WHAT YOU SHOULD DO: Show every line below where "split" appears.

THE DATA:
>>

Definition num_le (a : jsnum) (k : Z) : bool :=
  match a with
  | Fin q => Qle_bool q (inject_Z k)
  | Infinity negative => negative
  | NaN => false
  end.

(** [a - k]. The code subtracts only where [k <= a <= 2k], and there the
    binary64 difference is exact. *)
Definition num_sub (a : jsnum) (k : Z) : jsnum :=
  match a with
  | Fin q => Fin (q - inject_Z k)
  | other => other
  end.

(** The integer a number is, when it is one: [ToString] of a number is a
    plain run of digits exactly then, which is what a property key or a
    template literal gets. *)
Definition as_integer (a : jsnum) : option Z :=
  match a with
  | Fin q => let r := Qred q in
             if decide (Qden r = 1%positive) then Some (Qnum r) else None
  | _ => None
  end.

(** [s.split(sep)] for a one-character separator: never the empty array,
    [''.split(';')] is [['']]. *)
Fixpoint split (sep : char) (s : jsstring) : list jsstring :=
  match s with
  | [] => [[]]
  | c :: rest =>
      if decide (c = sep) then [] :: split sep rest
      else match split sep rest with
           | piece :: pieces => (c :: piece) :: pieces
           | [] => [[c]]
           end
  end.

(** [s += x] where [x] was read by index: an index past the end reads
    [undefined], which [+=] would spell out. *)
Definition append_indexed (s : jsstring) (x : option char) : jsstring :=
  match x with
  | Some c => s ++ [c]
  | None => s ++ js "undefined"
  end.

(** White space and line terminators of ECMAScript: what [trim] removes
    and [Number] skips. *)
Definition isWhiteSpace (c : char) : bool :=
  bool_decide (c ∈ [9; 10; 11; 12; 13; 32; 160; 5760; 8232; 8233; 8239;
                    8287; 12288; 65279]%N)
  || ((8192 <=? c) && (c <=? 8202))%N.

Fixpoint trimStart (s : jsstring) : jsstring :=
  match s with
  | c :: rest => if isWhiteSpace c then trimStart rest else s
  | [] => []
  end.

(** [s.trim()] *)
Definition trim (s : jsstring) : jsstring :=
  reverse (trimStart (reverse (trimStart s))).

(** *** A model of the built-in [Number] on strings

    The parser takes [Number] as it finds it, and what is proved of it
    holds for every function [Number]. This one, the [StringToNumber] of
    ECMAScript (white space trimmed, the empty string is 0, signed decimal
    literals with fraction and exponent, [Infinity], and unsigned [0x],
    [0o], [0b] literals, rounded to binary64), serves to run the parser on
    concrete lines. *)

(** The value of a digit in the given base, when the character is one. *)
Definition digit (base : N) (c : char) : option N :=
  let v := (if (48 <=? c) && (c <=? 57) then Some (c - 48)
            else if (97 <=? c) && (c <=? 102) then Some (c - 87)
            else if (65 <=? c) && (c <=? 70) then Some (c - 55)
            else None)%N in
  d ← v; if (d <? base)%N then Some d else None.

(** The longest prefix of digits, as (number of digits, value, rest). *)
Fixpoint digits (base : N) (s : jsstring) (count : nat) (value : N)
  : nat * N * jsstring :=
  match s with
  | c :: rest =>
      match digit base c with
      | Some d => digits base rest (S count) (value * base + d)%N
      | None => (count, value, s)
      end
  | [] => (count, value, [])
  end.

(** Round a rational to the nearest binary64 value, ties to even. *)
Definition round_binary64 (q : Q) : jsnum :=
  let n := Z.abs (Qnum q) in
  let d := Z.pos (Qden q) in
  if (n =? 0)%Z then Fin 0
  else
    let e0 := (Z.log2 n - Z.log2 d)%Z in
    let below := (if 0 <=? e0 then n <? d * 2 ^ e0
                  else n * 2 ^ (- e0) <? d)%Z in
    let e := (if below then e0 - 1 else e0)%Z in
    let u := Z.max (e - 52) (-1074) in
    let '(a, b) := (if 0 <=? u then (n, d * 2 ^ u)
                    else (n * 2 ^ (- u), d))%Z in
    let m := (a / b)%Z in
    let r := (2 * (a mod b))%Z in
    let m := (if (b <? r) || ((r =? b) && Z.odd m) then m + 1 else m)%Z in
    if (0 <=? u)%Z && (2 ^ 1024 <=? m * 2 ^ u)%Z
    then Infinity (Qnum q <? 0)%Z
    else
      let mag := (if 0 <=? u then inject_Z (m * 2 ^ u)
                  else Qred (Qmake m (Z.to_pos (2 ^ (- u)))))%Z in
      Fin (if (Qnum q <? 0)%Z then Qopp mag else mag).

(** An optional sign: whether it is [-], and the rest. *)
Definition sign (s : jsstring) : bool * jsstring :=
  match s with
  | 43%N :: rest => (false, rest)
  | 45%N :: rest => (true, rest)
  | _ => (false, s)
  end.

(** [StrDecimalLiteral] without its sign and other than [Infinity]. *)
Definition unsignedDecimal (s : jsstring) : option Q :=
  let '(ni, vi, s1) := digits 10 s 0 0 in
  let '(nf, vif, s2) :=
    match s1 with
    | 46%N :: frac => digits 10 frac 0 vi
    | _ => (0, vi, s1)
    end in
  if decide (ni + nf = 0) then None
  else
    let mantissa := Z.of_N vif in
    let scaled (ex : Z) :=
      let ex := (ex - Z.of_nat nf)%Z in
      if (0 <=? ex)%Z then inject_Z (mantissa * 10 ^ ex)
      else Qmake mantissa (Z.to_pos (10 ^ (- ex))) in
    match s2 with
    | [] => Some (scaled 0%Z)
    | c :: expo =>
        if decide (c = 101%N ∨ c = 69%N) then
          let '(neg, s3) := sign expo in
          match digits 10 s3 0 0 with
          | (S _, ve, []) =>
              Some (scaled (if neg then - Z.of_N ve else Z.of_N ve)%Z)
          | _ => None
          end
        else None
    end.

Definition nonDecimal (base : N) (s : jsstring) : jsnum :=
  match digits base s 0 0 with
  | (S _, v, []) => round_binary64 (inject_Z (Z.of_N v))
  | _ => NaN
  end.

Definition StringToNumber (s : jsstring) : jsnum :=
  let s := trim s in
  match s with
  | [] => Fin 0
  | 48%N :: (120%N | 88%N) :: rest => nonDecimal 16 rest
  | 48%N :: (111%N | 79%N) :: rest => nonDecimal 8 rest
  | 48%N :: (98%N | 66%N) :: rest => nonDecimal 2 rest
  | _ =>
      let '(neg, body) := sign s in
      if decide (body = js "Infinity") then Infinity neg
      else match unsignedDecimal body with
           | Some q => round_binary64 (if neg then Qopp q else q)
           | None => NaN
           end
  end.

End JS.
Import JS.

(** ** [src/components/AnsiParser.tsx] *)
Module AnsiParser.

(** [SpanStyle]: each of [fontWeight], [fontStyle] and [textDecoration] has
    one possible value (['bold'], ['italic'], ['underline']), so a flag says
    whether it is set. A colour is [None] when the property is absent or
    holds [undefined]; reading it gives [undefined] in both cases. *)
Record SpanStyle := {
  fontWeight : bool;
  fontStyle : bool;
  textDecoration : bool;
  color : option jsstring;
  backgroundColor : option jsstring
}.

Record Span := { text : jsstring; style : SpanStyle }.

(** The style [{}]. *)
Definition emptyStyle : SpanStyle :=
  {| fontWeight := false; fontStyle := false; textDecoration := false;
     color := None; backgroundColor := None |}.

Definition ANSI_COLORS : gmap Z jsstring :=
  list_to_map
    [ (0, js "#000000"); (1, js "#d16969"); (2, js "#b5cea8");
      (3, js "#d7ba7d"); (4, js "#569cd6"); (5, js "#c586c0");
      (6, js "#9cdcfe"); (7, js "#d4d4d4");
      (8, js "#808080"); (9, js "#d16969"); (10, js "#b5cea8");
      (11, js "#d7ba7d"); (12, js "#569cd6"); (13, js "#c586c0");
      (14, js "#9cdcfe"); (15, js "#ffffff") ]%Z.

(** [ANSI_COLORS[n]]: the key is [ToString n], which names a slot only
    when [n] is an integer. *)
Definition ANSI_COLORS_at (n : jsnum) : option jsstring :=
  k ← as_integer n; ANSI_COLORS !! k.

<<

ANSWER FOR THIS EXERCISE:
(** [s.split(sep)] for a one-character separator: never the empty array,
    [''.split(';')] is [['']]. *)
Fixpoint split (sep : char) (s : jsstring) : list jsstring :=
      if decide (c = sep) then [] :: split sep rest
      else match split sep rest with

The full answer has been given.